Mitchell wasn’t penalized for taunting in the game.

‘‘I'm being targeted because I play football physical, but I’m not out here cheap-shotting guys and doing dirty plays like I’ve seen people from Detroit do,’’ Mitchell said. ‘‘I'm not going to name names. But I’m not out here doing those things so why I’m getting fined, I really have no idea.’’

Mitchell went on to say that the fine money ‘‘goes right in Roger’s pockets — right in his pocket.’’

NFL spokesman Brian McCarthy said Goodell does not make the decisions regarding on-field infractions. NFL policy states that money collected from player fines is donated through the NFL Foundation to various programs, including those to assist former players.

Keenum gets nod

Case Keenum will start at quarterback in place of a healthy Matt Schaub when the Texans host division foe Indianapolis on Sunday night. Coach Gary Kubiak announced the decision Monday and said he had decided before the bye weekend to give Keenum a second straight start as the Texans try to end a five-game losing streak. Who will line up behind Keenum is still in question. Starting running back Arian Foster (hamstring) worked only with the trainers Monday and Ben Tate (ribs) missed practice altogether . . . Viking coach Leslie Frazier declined to identify a starting quarterback for the Cowboys game. Christian Ponder started in a 44-31 loss to the Packers on Sunday because the recently acquired Josh Freeman had a concussion. The Vikings have changed starting quarterbacks, either because of injury, ineffectiveness, or both, five times in their last six games . . . Eagles quarterback Nick Foles took the ImPACT test, a first step toward returning from a concussion, but coach Chip Kelly didn’t have the results.

Bucs lose Williams

Tampa Bay’s struggling offense suffered another setback Monday: Receiver Mike Williams needs surgery to repair a hamstring injury and will miss the remainder of the season. The fourth-year pro who signed a six-year, $40.25 million contract in July, had 22 receptions for 216 yards and two touchdowns in six games.
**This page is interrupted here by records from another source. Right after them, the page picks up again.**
(* ===== verification/NetblockPlace.v ===== *)
(** * internal/netblock: placement arithmetic

    The pure functions of netblock.go: the aligned slots of a pool, the
    growth-aware [Suggest] and its helpers, and the doubling buddy of a block,
    on [uint32] addresses with their wrap-around. *)

From S2P Require Import Prelude Db GoStrings Netip AddrStore.
From stdpp Require Import prelude strings list.
From Stdlib Require Import ZArith Lia.
Open Scope Z_scope.

Definition MarginBits : Z := 3.
Definition EnvelopeFloor : Z := 24.

Definition u32 (x : Z) : Z := x mod 2 ^ 32.

(** Callers pass IPv4 addresses ([As4] panics otherwise). *)
Definition addrToUint32 (a : Addr) : Z :=
  let v := addr_val a in
  Z.lor (Z.lor (Z.lor (Z.shiftl (octet 24 v) 24) (Z.shiftl (octet 16 v) 16))
               (Z.shiftl (octet 8 v) 8)) (octet 0 v).

Definition uint32ToAddr (v : Z) : Addr :=
  Addr4 (octet 24 v * 2 ^ 24 + octet 16 v * 2 ^ 16 + octet 8 v * 2 ^ 8 + octet 0 v).

(** [prefixInside]: inner is wholly contained in outer. *)
Definition prefixInside (inner outer : Prefix) : bool :=
  (p_bits outer <=? p_bits inner) && Contains outer (p_ip (Masked inner)).
Lemma Remove_refines r name actor s `{!ListerOK r} :
  plan_ok r (netblocks s) -> cache_ok s -> solo (Remove r name actor) (refines r s) s.
Proof.
  intros Hok Hco. eapply wp_mono; [by apply Remove_run|]. cbn.
  intros res s' _ [[-> ->]|(t & H)]; [by apply refines_same|].
  destruct (refuse_remove _ _ _ _) as [e|] eqn:E; [destruct H as [-> ->]; by apply refines_same|].
  destruct H as [-> ->]. unfold refuse_remove in E.
  destruct (find_first _ _) as [row|] eqn:Hf; [|done]. destruct (nb_protected row) eqn:Ep; [done|].
  destruct (existsb _ _) eqn:Ex; [done|]. destruct (find_named _ _ _ Hf) as [Hin <-].
  split_and!; [done|by apply cache_ok_dropped|]. right. split; [done|]. exists t.
  apply ps_drop; [done|done|]. intros a Ha. apply not_true_iff_false. intros Hc.
  eapply strands_none in Ex as [? _]; [done| |done|done]. eapply row_ok_valid, Hok, Hin.
Qed.

Lemma Grow_refines r name actor s `{!ListerOK r} :
  plan_ok r (netblocks s) -> cache_ok s -> solo (Grow r name actor) (refines r s) s.
Proof.
  intros Hok Hco. eapply wp_mono; [by apply Grow_run|]. cbn.
  intros res s' _ [[-> ->]|(t & Hres & H)]; [by apply refines_same|].
  destruct res as [next|e]; [|subst; by apply refines_same].
  destruct H as (Hnb & Hca & Hal). unfold refuse_grow in Hres.
  destruct (find_first _ _) as [row|] eqn:Hf; [|done].
  destruct (decide _) as [|Hk]; [done|]. destruct (grow_target _ _) as [n|] eqn:Et; [|done].
  destruct (_ && _) eqn:Ef; [|done]. injection Hres as <-. bool_split.
  destruct (find_named _ _ _ Hf) as [Hin <-].
  pose proof (po_rows _ _ Hok row Hin) as Hrow. destruct (row_ok_prefix r row Hrow) as (Hm & _).
  split_and!; [done|by apply cache_ok_dropped|]. right. split; [done|]. exists t. rewrite Hnb.
  apply ps_resize; [done| |by apply halves_disjoint|].
  - destruct Hrow as [-> _]. destruct (decide (nb_kind row = KindNamed)) as [->|]; done.
  - intros a _ Hc. destruct (grow_target_halves r _ next Hm Et) as (_ & _ & _ & ->). by rewrite Hc.
Qed.

Ltac reader := apply solo_reader; [done|]; intros ? ? ?; repeat wp_step; done.

Lemma exec_netop_refines r o s `{!ListerOK r} :
  netop_wf o -> plan_ok r (netblocks s) -> cache_ok s -> solo (exec_netop r o) (refines r s) s.
Proof.
  intros Hwf Hok Hco.
  destruct o; cbn [exec_netop netop_wf] in *; try apply wp_discard;
    try (eapply wp_mono; [|intros ? ? _; apply refines_discard]).
  - by apply Add_refines.
  - by apply Seed_refines.
  - by apply Update_refines.
  - by apply Remove_refines.
  - by apply Grow_refines.
  - reader.
  - reader.
  - reader.
  - reader.
  - apply wp_bind_assoc. reader.
Qed.

(** ** Reachable tables *)

(** One operation of the registry, run alone with any faults, or a write of
    another component that leaves the netblocks and the cache alone. *)
Inductive sys_step (r : Registry) (s : Store) : Store -> Prop :=
| ss_op o env n res n' s' :
    netop_wf o -> respects eq env -> exec_netop r o env n s = (res, n', s') -> sys_step r s s'
| ss_other s' : netblocks s' = netblocks s -> cache s' = cache s -> sys_step r s s'.

Definition plan_inv (r : Registry) (s : Store) : Prop := plan_ok r (netblocks s) /\ cache_ok s.

Lemma solo_elim {A} (m : M Store err A) Q s env n res n' s' :
  solo m Q s -> respects eq env -> m env n s = (res, n', s') -> Q res s'.
Proof. intros H HR E. specialize (H env n HR (fun _ => I)). rewrite E in H. apply H. Qed.

Lemma refines_inv {A} r s (res : result err A) s' :
  plan_ok r (netblocks s) -> refines r s res s' -> plan_inv r s'.
Proof.
  intros Hok (_ & Hco & Hnb). split; [|done].
  destruct Hnb as [->|(_ & t & Hs)]; [done|]. by eapply plan_step_ok.
Qed.

Lemma sys_step_inv r s s' `{!ListerOK r} : sys_step r s s' -> plan_inv r s -> plan_inv r s'.
Proof.
  intros [o env n res n' s1 Hwf HR E|s1 Hn Hc] [Hok Hco].
  - eapply refines_inv; [exact Hok|]. eapply solo_elim; [|exact HR|exact E].
    by apply exec_netop_refines.
  - unfold plan_inv, cache_ok. by rewrite Hn, Hc.
Qed.

Lemma plan_inv_empty r : plan_inv r empty_store.
Proof.
  split; [|done]. split; [by apply NoDup_nil| | |].
  - intros n Hn. by apply elem_of_nil in Hn.
  - intros n Hn. by apply elem_of_nil in Hn.
  - intros x y Hx. by apply elem_of_nil in Hx.
Qed.

Lemma sys_step_run r o t s : netop_wf o -> sys_step r s (run t (exec_netop r o) s).2.
Proof.
  intros H. unfold run. destruct (exec_netop r o (quiet t) 0%nat s) as [[res n] s'] eqn:E.
  eapply ss_op; [done| |exact E]. intros ? ?. done.
Qed.

(** An address somebody holds: a row in state allocated. *)
Definition held (s : Store) (a : Addr) : Prop :=
  exists al, al ∈ allocs s /\ al_state al = "allocated" /\ ParseAddr (al_ip al) = Some a.

Lemma held_live r t s a live : r_allocs r = Some live -> held s a -> a ∈ live_of r t s.
Proof.
  intros Hl (al & Hin & Hst & Hp). unfold live_of, live_at. rewrite Hl.
  apply list_elem_of_omap. exists (al_ip al). split; [|done].
  apply list_elem_of_fmap. exists al. split; [done|].
  apply list_elem_of_In, filter_In. split; [by apply list_elem_of_In|].
  unfold live_row. by rewrite bool_decide_true.
Qed.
Tiquan Underwood likely will move into the starting lineup, and Williams’s absence figures to create more playing time for Chris Owusu, Eric Page, and Skye Dawson . . . Speedy return specialist Travis Benjamin, one of the Browns’ top playmakers, tore his anterior cruciate knee ligament in Sunday’s 23-17 loss at Kansas City and will miss the remainder of the season . . . Bills coach Doug Marrone said X-rays on Marquise Goodwin’s left elbow came back negative and that he and fellow receiver Stevie Johnson (hip flexor) would be limited when the Bills (3-5) return to practice Wednesday in preparation for Sunday’s game against the Chiefs (8-0) . . . Lions wide receiver Ryan Broyles has a ruptured Achilles’ tendon and will have surgery Tuesday . . . Raiders defensive coordinator Jason Tarver apologized for making an obscene gesture directed at the officials and will be disciplined by the team. Tarver was caught on television gesturing toward the officials after a flag was thrown on cornerback Mike Jenkins for a hit to the head of Steelers running back Le’Veon Bell in Sunday’s 21-18 win. The flag was eventually picked up. Titans defensive coordinator Chuck Cecil was fined $40,000 by the league in 2010 for a similar gesture.